North Bend’s Princess Ursus Americanus: A Cautionary Tale

Once upon a time, in the land of the Pacific Northwest, there was a quiet, quaint kingdom of the Evergreen Valley.

This valley was nestled up against a stunning snowy mountain range to the east and was far hence from the kingdoms in the west. In the beginning, settlers & native valley residents lived harmoniously in the natural beauty of this peaceful lodging.

But soft, over time, as the west became more developed, the western natural spaces disappeared, and the subjects of those kingdoms hath lost their connection to nature.

Whereas the valley kingdom was vast in dimension but humble in citizenry, the westerners did start taking notice of this magnificent, peaceful lodging leaving their more populated cities behind to start over fresh in the Evergreen Valley.

Small towns became larger, and homes were built where enormous timberlands once stood. Some valley residents resented the changes, but nevertheless, there was still plenty of room for everyone to co-exist peacefully with a small amount of effort.

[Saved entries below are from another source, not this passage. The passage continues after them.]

Lemma deep_merge_key_order_witness :
  dict_keys [("x", Leaf (AInt 3)); ("z", Leaf (AInt 0)); ("y", Leaf (AInt 4))] =
    keys_at (Group [("a", Leaf (AInt 1)); ("g", Group [("x", Leaf (AInt 3))])]) ["g"] ++
    filter (λ k, k ∉ keys_at (Group [("a", Leaf (AInt 1)); ("g", Group [("x", Leaf (AInt 3))])]) ["g"])
      (keys_at (Group [("g", Group [("z", Leaf (AInt 0)); ("y", Leaf (AInt 4)); ("x", Leaf (AInt 3))])])
         ["g"]).
Proof.
  apply (deep_merge_key_order dict_of_atom
           [("a", Leaf (AInt 1)); ("g", Group [("x", Leaf (AInt 3))])]
           [("g", Group [("z", Leaf (AInt 0)); ("y", Leaf (AInt 4)); ("x", Leaf (AInt 3))])]
           [("a", Leaf (AInt 1));
            ("g", Group [("x", Leaf (AInt 3)); ("z", Leaf (AInt 0)); ("y", Leaf (AInt 4))])]).
  - by apply tree_wfb_sound.
  - solve_compatible.
  - vm_compute. reflexivity.
  - vm_compute. reflexivity.
Defined.

(** X6: the merge, path by path.  A value that is not a dict and that the
    overlay holds, at any depth, is what the merge holds at that path.  When
    no key holds a dict in the overlay against a value that is not a dict in
    the base, then at a path the overlay does not reach (it holds nothing
    there, and no value that is not a dict on the way) the merge holds what
    the base holds, or nothing if the base holds nothing.  The values that
    are not dicts are of any kind. *)
Theorem deep_merge_at_path {A : Type} (dict_of_leaf : A → outcome (dict A))
    (base overlay r : dict A) :
  tree_wf (Group overlay) →
  deep_merge dict_of_leaf (Group base) (Group overlay) = Ok r →
  (∀ p a, lookup_path (Group overlay) p = Some (Leaf a) →
          lookup_path (Group r) p = Some (Leaf a)) ∧
  (compatible base overlay →
   ∀ p, lookup_path (Group overlay) p = None →
        (∀ q a, q `prefix_of` p → lookup_path (Group overlay) q ≠ Some (Leaf a)) →
        lookup_path (Group r) p = lookup_path (Group base) p).
Proof.
  intros Hwf Hm. split.
  - intros p a Hp.
    apply (deep_merge_overlay_path dict_of_leaf p (Group base) overlay r a);
      [by apply tree_wf_along|done..].
  - intros Hc p Hp Hpre.
    rewrite (deep_merge_indep dict_of_leaf (λ _, Raise (TypeError "object is not iterable"))
               (Group overlay) base overlay eq_refl Hwf Hc) in Hm.
    apply (deep_merge_base_path _ no_dict_empty p (Group base) overlay r);
      [by apply tree_wf_along|done..].
Qed.

Lemma deep_merge_at_path_witness :
  lookup_path
    (Group [("a", Leaf (AInt 1));
            ("g", Group [("x", Leaf (AInt 3)); ("y", Leaf (AStr "s"))])]) ["g"; "x"] =
  lookup_path (Group [("a", Leaf (AInt 1)); ("g", Group [("x", Leaf (AInt 3))])]) ["g"; "x"].
Proof.
  refine (proj2 (deep_merge_at_path dict_of_atom
                   [("a", Leaf (AInt 1)); ("g", Group [("x", Leaf (AInt 3))])]
                   [("g", Group [("y", Leaf (AStr "s"))])]
                   [("a", Leaf (AInt 1));
                    ("g", Group [("x", Leaf (AInt 3)); ("y", Leaf (AStr "s"))])] _ _)
                _ ["g"; "x"] _ _).
  - by apply tree_wfb_sound.
  - vm_compute. reflexivity.
  - solve_compatible.
  - vm_compute. reflexivity.
  - intros q a [q' Hq] Ha.
    destruct q as [|k1 [|k2 [|k3 q]]]; simpl in Hq; [done| | |done].
    + injection Hq as <- <-. vm_compute in Ha. discriminate Ha.
    + injection Hq as <- <- <-. vm_compute in Ha. discriminate Ha.
Defined.

(** X7: the merge invents no value.  When no key holds a dict in the
    overlay against a value that is not a dict in the base, at any level the
    merge visits, every value of the result that is not a dict is a value of
    the base or a value of the overlay.  The values that are not dicts are of
    any kind. *)
Theorem deep_merge_no_new_leaf {A : Type} (dict_of_leaf : A → outcome (dict A))
    (base overlay r : dict A) (x : A) :
  tree_wf (Group overlay) →
  compatible base overlay →
  deep_merge dict_of_leaf (Group base) (Group overlay) = Ok r →
  x ∈ leaves (Group r) →
  x ∈ leaves (Group base) ∨ x ∈ leaves (Group overlay).
Proof.
  intros Hwf Hc Hm Hx.
  rewrite (deep_merge_indep dict_of_leaf (λ _, Raise (TypeError "object is not iterable"))
             (Group overlay) base overlay eq_refl Hwf Hc) in Hm.
  by apply (deep_merge_leaves _ no_dict_empty (Group overlay)
              (Group base) base overlay r eq_refl eq_refl Hm).
Qed.

Lemma deep_merge_no_new_leaf_witness :
  AInt 2 ∈ leaves (Group [("a", Leaf (AInt 1))]) ∨
  AInt 2 ∈ leaves (Group [("a", Leaf (AInt 2)); ("b", Leaf (AInt 5))]).
Proof.
  apply (deep_merge_no_new_leaf dict_of_atom
           [("a", Leaf (AInt 1))] [("a", Leaf (AInt 2)); ("b", Leaf (AInt 5))]
           [("a", Leaf (AInt 2)); ("b", Leaf (AInt 5))] (AInt 2)).
  - by apply tree_wfb_sound.
  - solve_compatible.
  - vm_compute. reflexivity.
  - vm_compute. apply list_elem_of_here.
Defined.

(** * Further properties of the evaluator *)

(** ** What a pass builds *)

Section PassResult.
Context {gstate : Type}.
Variable invoke :
  holder → string → list (string * pyval) → gstate → outcome pyval * gstate.

Lemma call_field_Ok f handler explicit kwargs (w w1 : world gstate) v :
  call_field invoke f handler explicit kwargs w = (Ok v, w1) →
  ∃ kws, bind_keywords explicit kwargs = Ok kws ∧
         log w1 = log w ++ [MkInvocation f handler kws (Ok v)].
Proof.
  unfold call_field. destruct (bind_keywords explicit kwargs) as [kws|e]; [|done].
  destruct (invoke f handler kws (gen w)) as [r g]. intros [= -> <-]. by exists kws.
Qed.

Lemma eager_loop_result (rest : SchemaType) :
  Forall (λ kv, ∀ items w er w', kv.2 = Group items → tree_wf kv.2 →
            _evaluate_eager invoke items w = (Ok er, w') →
            ∃ evs, log w' = log w ++ evs ∧ pass_result eager_call kv.2 evs (Group er)) rest →
  Forall (λ kv, tree_wf kv.2) rest →
  ∀ acc w er w',
    NoDup (dict_keys acc ++ dict_keys rest) →
    eager_loop invoke rest acc w = (Ok er, w') →
    ∃ rs evs, er = acc ++ rs ∧ log w' = log w ++ evs ∧
              pass_result eager_call (Group rest) evs (Group rs).
Proof.
  induction rest as [|[k node] rest IHrest]; intros IH Hwf acc w er w' Hnd Hloop.
  - injection Hloop as <- <-. exists [], []. rewrite !app_nil_r. split_and!; [done..|constructor].
  - apply Forall_cons in IH as [IHv IH]. apply Forall_cons in Hwf as [Hv Hwf].
    change (dict_keys ((k, node) :: rest)) with (k :: dict_keys rest) in Hnd.
    apply NoDup_keys_app_cons in Hnd as (Hk & _ & Hnd).
    assert (∀ x, dict_keys (acc ++ [(k, x)]) = dict_keys acc ++ [k]) as Hkeys.
    { intros x. unfold dict_keys. by rewrite fmap_app. }
    destruct node as [l|sub]; cbn [eager_loop] in Hloop; rewrite mbind_eq in Hloop.
    + destruct (call_field invoke _ _ _ _ w) as [[v|e] w1] eqn:Hcall; [|done].
      apply call_field_Ok in Hcall as (kws & Hbind & Hlog1).
      rewrite dict_set_absent in Hloop by done.
      destruct (IHrest IH Hwf _ _ _ _ (eq_ind_r (λ x, NoDup (x ++ _)) Hnd (Hkeys v)) Hloop)
        as (rs & evs & -> & Hlog & Hres).
      exists ((k, v) :: rs), ([MkInvocation (leaf_field l) (leaf_handler l) kws (Ok v)] ++ evs).
      split_and!.
      * by rewrite <- app_assoc.
      * by rewrite Hlog, Hlog1, <- app_assoc.
      * apply pass_cons; [|done]. by apply (pass_leaf eager_call l kws v).
    + destruct (_evaluate_eager invoke sub w) as [[r|e] w1] eqn:Hsub; [|done].
      destruct (IHv sub w r w1 eq_refl Hv Hsub) as (evs1 & Hlog1 & Hres1).
      rewrite dict_set_absent in Hloop by done.
      destruct (IHrest IH Hwf _ _ _ _ (eq_ind_r (λ x, NoDup (x ++ _)) Hnd (Hkeys (Group r))) Hloop)
        as (rs & evs & -> & Hlog & Hres).
      exists ((k, Group r) :: rs), (evs1 ++ evs). split_and!.
      * by rewrite <- app_assoc.
      * by rewrite Hlog, Hlog1, <- app_assoc.
      * by apply pass_cons.
Qed.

This is the tale of one western princess who suffered enormous tragedy at which hour the lady hath moved to the peaceful Evergreen valley

Photo by Ashton Mullins on Unsplash

This princess never very much did belong in the west; the neighborhood in which the lady lived didn’t understand her, and there were too many ways to be a naughty royal. The powers that be gifted the young lady a golden earring and told her she was henceforth banished from the western kingdom.

So, at which hour the princess was given the opportunity to start a new life in the valley, she took the bait, and in the blink of an eye, the lady hath found herself in a new location.

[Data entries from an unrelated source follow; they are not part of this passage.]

(** ** Outcomes of a Rust computation

    [Ok] and [Err] are the two constructors of [Result]; [Panic] is an abort
    of the thread (an out-of-range index, a failed [expect]); [OutOfFuel] marks
    a loop whose bound was too small.  A theorem that a function returns [Ok]
    or [Err] therefore also excludes panics and non-termination. *)
Inductive result (E A : Type) : Type :=
| Ok (a : A)
| Err (e : E)
| Panic
| OutOfFuel.
Arguments Ok {E A} a.
Arguments Err {E A} e.
Arguments Panic {E A}.
Arguments OutOfFuel {E A}.

Definition rbind {E A B} (r : result E A) (k : A -> result E B) : result E B :=
  match r with
  | Ok a => k a
  | Err e => Err e
  | Panic => Panic
  | OutOfFuel => OutOfFuel
  end.

Definition map_err {E F A} (f : E -> F) (r : result E A) : result F A :=
  match r with
  | Ok a => Ok a
  | Err e => Err (f e)
  | Panic => Panic
  | OutOfFuel => OutOfFuel
  end.

(** [option::ok_or] and an indexing operation that panics when out of range. *)
Definition ok_or {E A} (o : option A) (e : E) : result E A :=
  match o with Some a => Ok a | None => Err e end.

Definition index {E A} (l : list A) (i : nat) : result E A :=
  match l !! i with Some a => Ok a | None => Panic end.

(** The result satisfies [P] on success and [Q] on error; it is neither a panic
    nor out of fuel. *)
Definition yields {E A} (P : A -> Prop) (Q : E -> Prop) (r : result E A) : Prop :=
  match r with Ok a => P a | Err e => Q e | Panic | OutOfFuel => False end.

(** A computation has settled when it is neither a panic nor out of fuel. *)
Definition settled {E A} (r : result E A) : Prop := yields (fun _ => True) (fun _ => True) r.

(** It returns when it has a value. *)
Definition returns {E A} (r : result E A) : Prop := yields (fun _ => True) (fun _ => False) r.

(** [iter().map(f).collect::<Result<Vec<_>, _>>()]: stops at the first error. *)
Fixpoint traverse {E A B} (f : A -> result E B) (l : list A) : result E (list B) :=
  match l with
  | [] => Ok []
  | a :: l' => rbind (f a) (fun b => rbind (traverse f l') (fun bs => Ok (b :: bs)))
  end.

Declare Scope rust_scope.
Delimit Scope rust_scope with rust.
Open Scope rust_scope.

Notation "'let?' x ':=' e 'in' k" := (rbind e (fun x => k))
  (at level 10, x pattern, e at level 100, k at level 200,
   format "'[v' 'let?'  x  ':='  e  'in' '/' k ']'") : rust_scope.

Moving can be sore and not at each moment immediately successful, but the lady hit the ground running to try. The valley hadst all the things the lady did need to live a successful life; the lady just did need a chance and some cooperation from the local villagers.

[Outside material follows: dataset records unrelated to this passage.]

Definition normalise_char (c : char) : char :=
  if bool_decide (c ∈ [0x2010; 0x2011; 0x2012; 0x2013; 0x2014; 0x2015; 0x2212]%N) then 45%N
  else if bool_decide (c ∈ [0x2018; 0x2019; 0x201A; 0x201B]%N) then 39%N
  else if bool_decide (c ∈ [0x201C; 0x201D; 0x201E; 0x201F]%N) then 34%N
  else if bool_decide (c ∈ [0x00A0; 0x2002; 0x2003; 0x2004; 0x2005; 0x2006; 0x2007;
                             0x2008; 0x2009; 0x200A; 0x202F; 0x205F; 0x3000]%N) then SP
  else c.

Definition normalise (s : str) : str := normalise_char <$> trim s.

(** [&l[i..j]], which panics unless [i <= j <= l.len()]. *)
Definition slice {E A} (l : list A) (i j : nat) : result E (list A) :=
  if (i <=? j) && (j <=? length l) then Ok (take (j - i) (drop i l)) else Panic.

(** [for i in idxs { if test(i) { return Some(i) } }]. *)
Fixpoint first_match {E} (test : nat -> result E bool) (idxs : list nat)
  : result E (option nat) :=
  match idxs with
  | [] => Ok None
  | i :: idxs' =>
      let? ok := test i in
      if ok then Ok (Some i) else first_match test idxs'
  end.

(** The inner loop over [pattern.iter().enumerate()] with its [break]. *)
Fixpoint lines_match {E} (norm : str -> str) (lines : list str) (i p_idx : nat)
  (pattern : list str) : result E bool :=
  match pattern with
  | [] => Ok true
  | pat :: rest =>
      let? line := index lines (i + p_idx) in
      if str_eqb (norm line) (norm pat)
      then lines_match norm lines i (S p_idx) rest
      else Ok false
  end.

(** [search_start..=last]. *)
Definition range_inclusive (a b : nat) : list nat := seq a (S b - a).

Definition seek_sequence {E} (lines pattern : list str) (start : nat) (eof : bool)
  : result E (option nat) :=
  if is_nil pattern then Ok (Some start)
  else if (length lines <? length pattern) then Ok None
  else
    let search_start :=
      if eof && (length pattern <=? length lines)
      then length lines - length pattern else start in
    let candidates := range_inclusive search_start (length lines - length pattern) in
    let? exact := first_match (fun i =>
      let? s := slice lines i (i + length pattern) in
      Ok (bool_decide (s = pattern))) candidates in
    match exact with
    | Some i => Ok (Some i)
    | None =>
    let? rstrip := first_match (fun i => lines_match trim_end lines i 0 pattern) candidates in
    match rstrip with
    | Some i => Ok (Some i)
    | None =>
    let? both := first_match (fun i => lines_match trim lines i 0 pattern) candidates in
    match both with
    | Some i => Ok (Some i)
    | None =>
    first_match (fun i => lines_match normalise lines i 0 pattern) candidates
    end end end.

(** ** Specification *)

(** [pattern] occurs at line [i] up to the comparison [norm]. *)
Definition occurs (norm : str -> str) (lines pattern : list str) (i : nat) : Prop :=
  i + length pattern <= length lines
  /\ norm <$> take (length pattern) (drop i lines) = norm <$> pattern.

#[export] Instance occurs_dec norm lines pattern i : Decision (occurs norm lines pattern i).
Proof. unfold occurs. apply _. Defined.

(** Where the scan begins. *)
Definition seek_from (lines pattern : list str) (start : nat) (eof : bool) : nat :=
  if eof then length lines - length pattern else start.

(** The comparisons in the order they are tried. *)
Definition passes : list (str -> str) := [id; trim_end; trim; normalise].

(** [i] is the first occurrence from [lo] on under pass [k], and no earlier pass
    has an occurrence from [lo] on. *)
Definition best_match (lines pattern : list str) (lo k i : nat) : Prop :=
  exists norm, passes !! k = Some norm
    /\ lo <= i /\ occurs norm lines pattern i
    /\ (forall j, lo <= j < i -> ~ occurs norm lines pattern j)
    /\ (forall k' norm' j, k' < k -> passes !! k' = Some norm' -> lo <= j ->
          ~ occurs norm' lines pattern j).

Her first location wasn’t to her liking, so the mistress hath moved a bit closer to town and did get to know her fellow forest dwellers. Initially, she tried to take advantage of the natural beauty and abundance of the area, but old demons did tempt her.

Still, the princess tried to resist temptation, met her prince and settled into a cold valley winter to await the delivery of her firstborn. The birth and spring came with a sense of renewal, but sadly her mischievous quirks put her in the wrong place at the wrong time, and her newborn had perished.

The next year was marked by self-destructive behavior made worse by townspeople who, even though they were aware of her nature, enabled her downward spiral. Another season ended with the princess fat,  in poor health and once again childing.

Her second youngster survived but the lady spent the next two years dragging the tot around to all her old haunts, looking for an easy meal, teaching her young prince lacking valor habits. The villagers now claimed to be sick of her behavior but did nothing to stop or help her.

At which hour the princess was last seen in the Evergreen Valley, she had given birth to three more royals and was dragging them around town just like the last two. By now, the local townsfolk had lost all tolerance for the princess with the golden earring, although doing nothing to change her plight, and her happily ever after appeared to now be in peril.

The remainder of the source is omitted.